# Work order:
Set out exactly, line by line, the stretch of data below that begins at the line containing "assert (data al <= ram_hi m)." and ends at the line containing "rewrite (bind_ok _ _ _ _ _ E1).", with both ends kept.

# Listed records:
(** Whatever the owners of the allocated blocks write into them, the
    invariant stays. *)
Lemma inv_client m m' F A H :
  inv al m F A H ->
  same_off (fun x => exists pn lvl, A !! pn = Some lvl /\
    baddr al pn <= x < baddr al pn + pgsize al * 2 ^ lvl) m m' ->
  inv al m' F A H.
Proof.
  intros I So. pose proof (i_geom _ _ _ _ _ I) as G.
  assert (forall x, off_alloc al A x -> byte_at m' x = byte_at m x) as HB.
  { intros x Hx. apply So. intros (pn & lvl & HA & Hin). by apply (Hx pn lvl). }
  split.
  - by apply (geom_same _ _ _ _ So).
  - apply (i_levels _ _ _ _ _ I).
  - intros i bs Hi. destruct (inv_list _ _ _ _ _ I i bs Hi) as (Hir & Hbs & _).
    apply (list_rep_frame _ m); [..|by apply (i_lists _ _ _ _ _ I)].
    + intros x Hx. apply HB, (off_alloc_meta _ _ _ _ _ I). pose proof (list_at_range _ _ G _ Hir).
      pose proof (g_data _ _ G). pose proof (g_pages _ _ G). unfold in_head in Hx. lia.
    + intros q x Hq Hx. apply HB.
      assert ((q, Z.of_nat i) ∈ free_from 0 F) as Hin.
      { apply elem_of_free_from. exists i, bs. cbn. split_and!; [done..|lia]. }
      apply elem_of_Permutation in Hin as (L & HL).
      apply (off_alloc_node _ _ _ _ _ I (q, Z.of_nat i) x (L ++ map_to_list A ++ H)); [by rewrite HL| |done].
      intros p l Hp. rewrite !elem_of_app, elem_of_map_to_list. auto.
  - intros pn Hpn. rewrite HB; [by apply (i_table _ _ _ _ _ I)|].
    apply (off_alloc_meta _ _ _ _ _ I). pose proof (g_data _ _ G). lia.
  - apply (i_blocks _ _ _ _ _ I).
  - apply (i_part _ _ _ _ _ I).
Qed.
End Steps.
==
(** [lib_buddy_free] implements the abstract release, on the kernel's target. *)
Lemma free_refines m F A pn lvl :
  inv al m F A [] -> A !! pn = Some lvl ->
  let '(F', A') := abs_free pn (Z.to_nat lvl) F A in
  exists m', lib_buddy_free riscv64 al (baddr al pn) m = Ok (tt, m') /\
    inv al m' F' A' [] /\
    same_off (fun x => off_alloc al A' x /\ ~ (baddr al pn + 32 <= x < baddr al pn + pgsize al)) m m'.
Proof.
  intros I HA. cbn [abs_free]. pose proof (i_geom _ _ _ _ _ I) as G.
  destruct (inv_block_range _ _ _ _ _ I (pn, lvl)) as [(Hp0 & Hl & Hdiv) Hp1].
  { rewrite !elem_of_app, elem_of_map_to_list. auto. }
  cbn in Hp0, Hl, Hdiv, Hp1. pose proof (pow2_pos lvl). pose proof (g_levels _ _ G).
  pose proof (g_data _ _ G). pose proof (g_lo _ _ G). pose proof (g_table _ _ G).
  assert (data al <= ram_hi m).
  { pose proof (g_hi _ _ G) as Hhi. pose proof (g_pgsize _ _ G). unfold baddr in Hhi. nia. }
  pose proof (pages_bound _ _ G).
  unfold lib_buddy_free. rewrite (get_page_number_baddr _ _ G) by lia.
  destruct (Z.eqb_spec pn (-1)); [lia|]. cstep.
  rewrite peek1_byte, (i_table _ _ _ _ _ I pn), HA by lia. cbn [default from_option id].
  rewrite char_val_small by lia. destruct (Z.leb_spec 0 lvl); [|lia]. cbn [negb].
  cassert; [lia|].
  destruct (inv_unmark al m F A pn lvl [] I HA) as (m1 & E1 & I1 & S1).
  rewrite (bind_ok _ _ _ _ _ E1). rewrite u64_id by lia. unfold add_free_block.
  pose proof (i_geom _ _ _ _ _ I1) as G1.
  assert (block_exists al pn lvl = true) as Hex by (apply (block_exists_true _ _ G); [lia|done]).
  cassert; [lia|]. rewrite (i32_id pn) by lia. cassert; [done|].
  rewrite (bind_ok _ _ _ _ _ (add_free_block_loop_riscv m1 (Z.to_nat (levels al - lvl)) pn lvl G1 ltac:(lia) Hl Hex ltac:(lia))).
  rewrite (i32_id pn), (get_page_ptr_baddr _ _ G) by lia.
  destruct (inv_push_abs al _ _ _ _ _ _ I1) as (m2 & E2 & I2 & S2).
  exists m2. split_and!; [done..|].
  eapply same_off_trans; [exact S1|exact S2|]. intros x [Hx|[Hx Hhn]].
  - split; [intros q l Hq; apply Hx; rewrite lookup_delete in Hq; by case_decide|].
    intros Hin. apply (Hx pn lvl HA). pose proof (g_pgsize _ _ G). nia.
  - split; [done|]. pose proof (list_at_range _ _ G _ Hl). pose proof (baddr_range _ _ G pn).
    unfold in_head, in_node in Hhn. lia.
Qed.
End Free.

# Solution:
  assert (data al <= ram_hi m).
  { pose proof (g_hi _ _ G) as Hhi. pose proof (g_pgsize _ _ G). unfold baddr in Hhi. nia. }
  pose proof (pages_bound _ _ G).
  unfold lib_buddy_free. rewrite (get_page_number_baddr _ _ G) by lia.
  destruct (Z.eqb_spec pn (-1)); [lia|]. cstep.
  rewrite peek1_byte, (i_table _ _ _ _ _ I pn), HA by lia. cbn [default from_option id].
  rewrite char_val_small by lia. destruct (Z.leb_spec 0 lvl); [|lia]. cbn [negb].
  cassert; [lia|].
  destruct (inv_unmark al m F A pn lvl [] I HA) as (m1 & E1 & I1 & S1).
  rewrite (bind_ok _ _ _ _ _ E1). rewrite u64_id by lia. unfold add_free_block.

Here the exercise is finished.